Saved data entries:

Lemma assemble_result_surface gender w a (m : gmap string Q) (res : gmap string pyvalue) :
  (assemble_result gender w a m).2 = Ok res ->
  (a = "all" -> res !! "body_measurements" = Some (VDict m)) /\
  (a = "tshirt" ->
   res !! "upper_body_measurements" =
   Some (VDict (select_keys upper_body_keys m))) /\
  (a = "pants" ->
   res !! "lower_body_measurements" =
   Some (VDict (select_keys lower_body_keys m))).
Proof.
  intros Hres. repeat split; intros ->; unfold assemble_result in Hres;
    cbn [String.eqb Ascii.eqb Bool.eqb] in Hres;
    rewrite mbind_snd in Hres; cbn [lift snd] in Hres.
  - destruct (calculate_apparel_size gender m w) as [sizes|e]; [|discriminate].
    cbn [rbind mret snd] in Hres. injection Hres as <-.
    rewrite !lookup_insert_ne by discriminate. apply lookup_insert_eq.
  - destruct (calculate_tshirt_size gender m w) as [size|e]; [|discriminate].
    cbn [rbind mret snd] in Hres. injection Hres as <-.
    apply lookup_insert_eq.
  - destruct (calculate_pants_size gender m w) as [size|e]; [|discriminate].
    cbn [rbind mret snd] in Hres. injection Hres as <-.
    apply lookup_insert_eq.
Qed.

(** C7.  When a prediction succeeds, the measurement dictionary built from
    row 0 of the model's output has exactly the 14 keys of
    [MEASUREMENT_INDICES]; the value under each name is the entry at the
    name's index rounded to a multiple of 1/100 at distance at most 1/200;
    and this holds for every apparel type, which only decides what is put
    in the result: the whole dictionary for "all", its upper-body keys for
    "tshirt", its lower-body keys for "pants". *)
Theorem measurement_set_complete {image}
    (proc : string -> result image)
    (model : image -> image -> Z * Q * Q -> result (list (list Q)))
    front side gender h w a trace (res : gmap string pyvalue) :
  predict_measurements proc model front side gender h w a = (trace, Ok res) ->
  exists front_arr side_arr prediction row (m : gmap string Q),
    proc front = Ok front_arr /\ proc side = Ok side_arr /\
    model front_arr side_arr (gender, h, w) = Ok prediction /\
    prediction !! 0%nat = Some row /\
    build_measurements prediction = Ok m /\
    dom m = list_to_set measurement_names /\ size m = 14%nat /\
    (forall name idx, (name, idx) ∈ MEASUREMENT_INDICES ->
       exists x, row !! idx = Some x /\ m !! name = Some (round2 x) /\
                 (exists k : Z, round2 x = k # 100) /\
                 (Qabs (round2 x - x) <= 1 # 200)%Q) /\
    (a = "all" -> res !! "body_measurements" = Some (VDict m)) /\
    (a = "tshirt" ->
     res !! "upper_body_measurements" =
     Some (VDict (select_keys upper_body_keys m))) /\
    (a = "pants" ->
     res !! "lower_body_measurements" =
     Some (VDict (select_keys lower_body_keys m))).
Proof.
  intros Hrun.
  pose proof (predict_measurements_snd proc model front side gender h w a) as Hsnd.
  rewrite Hrun in Hsnd. cbn [snd] in Hsnd. symmetry in Hsnd.
  destruct (validate_inputs gender h w a) as [[]|e]; [|discriminate].
  cbn [rbind] in Hsnd.
  destruct (proc front) as [fa|e] eqn:Hf; [|discriminate].
  destruct (proc side) as [sa|e] eqn:Hs; [|discriminate].
  cbn [rbind] in Hsnd.
  destruct (model fa sa (gender, h, w)) as [p|e] eqn:Hp; [|discriminate].
  cbn [rbind] in Hsnd.
  destruct (build_measurements p) as [m|e] eqn:Hm; [|discriminate].
  cbn [rbind] in Hsnd.
  destruct (build_measurements_spec _ _ Hm) as (row & Hrow & Hwf & Hsize & Hval).
  exists fa, sa, p, row, m.
  split; [reflexivity|]. split; [reflexivity|]. split; [exact Hp|].
  split; [exact Hrow|]. split; [exact Hm|].
  split; [exact Hwf|]. split; [exact Hsize|].
  split; [|now apply (assemble_result_surface gender w)].
  intros name idx Hmem. destruct (Hval _ _ Hmem) as (x & Hx & Hlook).
  exists x. split; [exact Hx|]. split; [exact Hlook|].
  split; [apply round2_hundredths | apply round2_close].
Qed.
(** * EmpiricaContext: the screen-selection gates of the classic player

    A shallow embedding of
    [lib/@empirica/core/src/player/classic/react/EmpiricaContext.tsx]:
    the outer gate [EmpiricaContext], the inner gate
    [EmpiricaInnerContext] and the readiness predicate [useAllReady],
    with the properties their specification states about them. *)

From stdpp Require Import base gmap strings list fin_maps.
From Stdlib Require Import ZArith Ascii String.

#[local] Set Warnings "-register-all".
Local Open Scope string_scope.

(** ** JavaScript values *)

(** A hook's result: the object, [null], or [undefined].  The source
    tells the two absent values apart only once ([game === undefined]). *)
Inductive JSRef (A : Type) : Type :=
| Undefined
| Null
| Obj (a : A).
Arguments Undefined {A}.
Arguments Null {A}.
Arguments Obj {A} a.

(** Attribute values are JSON values.  Numbers are kept as integers:
    the module reads attributes for their truthiness only. *)
Inductive JSVal : Type :=
| JUndefined
| JNull
| JBool (b : bool)
| JNum (n : Z)
| JStr (s : string)
| JObj (fields : gmap string JSVal).

(** [Boolean(v)], the test behind [!v], [&&] and [if (v)]. *)
Definition truthy (v : JSVal) : bool :=
  match v with
  | JUndefined | JNull => false
  | JBool b => b
  | JNum n => negb (n =? 0)%Z
  | JStr s => negb (String.eqb s EmptyString)
  | JObj _ => true
  end.
(** [place_bid]: [None] or the bid object of [place_project_bid]. *)
Definition place_bid (w : World) (project_id : Z) : M (option BidResult) :=
  emit (Print ("Preparing to place bid on project " ++
               Py.str_of_Z project_id ++ "...")) ;;;
  emit (Print "WARNING: THIS WILL PLACE A REAL BID ON A REAL PROJECT.") ;;;
  emit (PrintFmt "Bid amount:" (VNum BID_AMOUNT)) ;;;
  emit (PrintFmt "Delivery period:" (VInt BID_PERIOD)) ;;;
  emit (PrintFmt "Description:" (VStr BID_DESCRIPTION)) ;;;
  confirm <- input w (newline ++
                      "Type 'CONFIRM' to proceed or anything else to cancel: ") ;;
  if negb (String.eqb confirm "CONFIRM")
  then
    emit (Print "Bid cancelled.") ;;;
    ret None
  else
    emit (Print ("Placing bid on project " ++
                 Py.str_of_Z project_id ++ "...")) ;;;
    try_except_cls is_BidNotPlacedException
      (user_id <- call CallGetSelfUserId (get_self_user_id w) ;;
       bid <- call (CallPlaceProjectBid project_id user_id BID_AMOUNT
                      BID_PERIOD BID_DESCRIPTION 100)
                   (place_project_bid w project_id user_id BID_AMOUNT
                      BID_PERIOD BID_DESCRIPTION 100) ;;
       emit (Print "Bid placed successfully!") ;;;
       emit (PrintFmt "Bid ID:" (opt_int (result_id bid))) ;;;
       emit (PrintFmt "Amount:" (opt_num (result_amount bid))) ;;;
       emit (PrintFmt "Period:" (opt_int (result_period bid))) ;;;
       ret (Some bid))
      (fun e =>
         emit (Print ("Error placing bid: " ++ exn_msg e)) ;;;
         ret None).

(** ** Observations on a trace *)

Definition is_place_bid (e : event) : bool :=
  match e with
  | CallPlaceProjectBid _ _ _ _ _ _ => true
  | _ => false
  end.

(** How many times [place_project_bid] was called. *)
Definition submit_calls (t : list event) : nat :=
  List.length (filter is_place_bid t).

Definition is_list_access (e : event) : bool :=
  match e with
  | ListAccess _ _ => true
  | _ => false
  end.

(** A list access whose index Python rejects with [IndexError]. *)
Definition out_of_range (e : event) : bool :=
  match e with
  | ListAccess len i =>
      negb ((- Z.of_nat len <=? i) && (i <? Z.of_nat len))%bool
  | _ => false
  end.

(** The lines the run printed, in order. *)
Fixpoint printed (t : list event) : list string :=
  match t with
  | [] => []
  | Print s :: t' => s :: printed t'
  | _ :: t' => printed t'
  end.

(** The lines the run logged as errors, in order. *)
Fixpoint logged_errors (t : list event) : list string :=
  match t with
  | [] => []
  | LogError s :: t' => s :: logged_errors t'
  | _ :: t' => logged_errors t'
  end.

(** ** Notions the statements below use *)




(** The result is one [display_bid_result] reports as a failure. *)
Definition is_failed (r : BidResult) : bool :=
  match result_status r with
  | Some s => negb (String.eqb s "simulated" || String.eqb s "success")
  | None => true
  end.

(** A returned value that is a failed bid result carrying [reason]. *)
Definition Failed_with (reason : string) (res : option BidResult) : Prop :=
  exists r, res = Some r /\ is_failed r = true /\ In reason (result_details r).

(** [bid_history or []]. *)
Definition history_entries (deps : BidderAgentDeps) : list HistoryBid :=
  match bid_history deps with
  | Some h => h
  | None => []
  end.

(** The amounts of the history entries that have one. *)
Definition amounts_present (history : list HistoryBid) : list Q :=
  flat_map (fun bid => match amount bid with
                       | Some q => [q]
                       | None => []
                       end) history.

(** The amounts of the history entries that have one other than zero. *)
Definition nonzero_amounts (history : list HistoryBid) : list Q :=
  flat_map (fun bid => match amount bid with
                       | Some q => if Qeq_bool q 0 then [] else [q]
                       | None => []
                       end) history.

(** The base blended with the mean of past amounts, when there are any. *)
Definition blend (base : Q) (past : list Q) : Q :=
  match past with
  | [] => base
  | _ :: _ => ((base + mean past) / 2)%Q
  end.

(** The sizing rule in the words of the specification: the midpoint of the
    budget when it has both a minimum and a maximum, 500 otherwise; blended
    with the mean of the amounts of the history entries that have one;
    rounded to two decimals. *)
Definition amount_as_specified (deps : BidderAgentDeps) : Q :=
  let budget := match budget (project deps) with
                | Some b => b
                | None => empty_budget
                end in
  let base := match get (minimum budget), get (maximum budget) with
              | Some mn, Some mx => ((mn + mx) / 2)%Q
              | _, _ => DEFAULT_AMOUNT
              end in
  round2 (blend base (amounts_present (history_entries deps))).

## What is expected
All that is wanted is the stretch of lines above from the one containing "- destruct (calculate_pants_size" through the one containing "(model : image", duplicated exactly.

## Task solution
  - destruct (calculate_pants_size gender m w) as [size|e]; [|discriminate].
    cbn [rbind mret snd] in Hres. injection Hres as <-.
    apply lookup_insert_eq.
Qed.

(** C7.  When a prediction succeeds, the measurement dictionary built from
    row 0 of the model's output has exactly the 14 keys of
    [MEASUREMENT_INDICES]; the value under each name is the entry at the
    name's index rounded to a multiple of 1/100 at distance at most 1/200;
    and this holds for every apparel type, which only decides what is put
    in the result: the whole dictionary for "all", its upper-body keys for
    "tshirt", its lower-body keys for "pants". *)
Theorem measurement_set_complete {image}
    (proc : string -> result image)
    (model : image -> image -> Z * Q * Q -> result (list (list Q)))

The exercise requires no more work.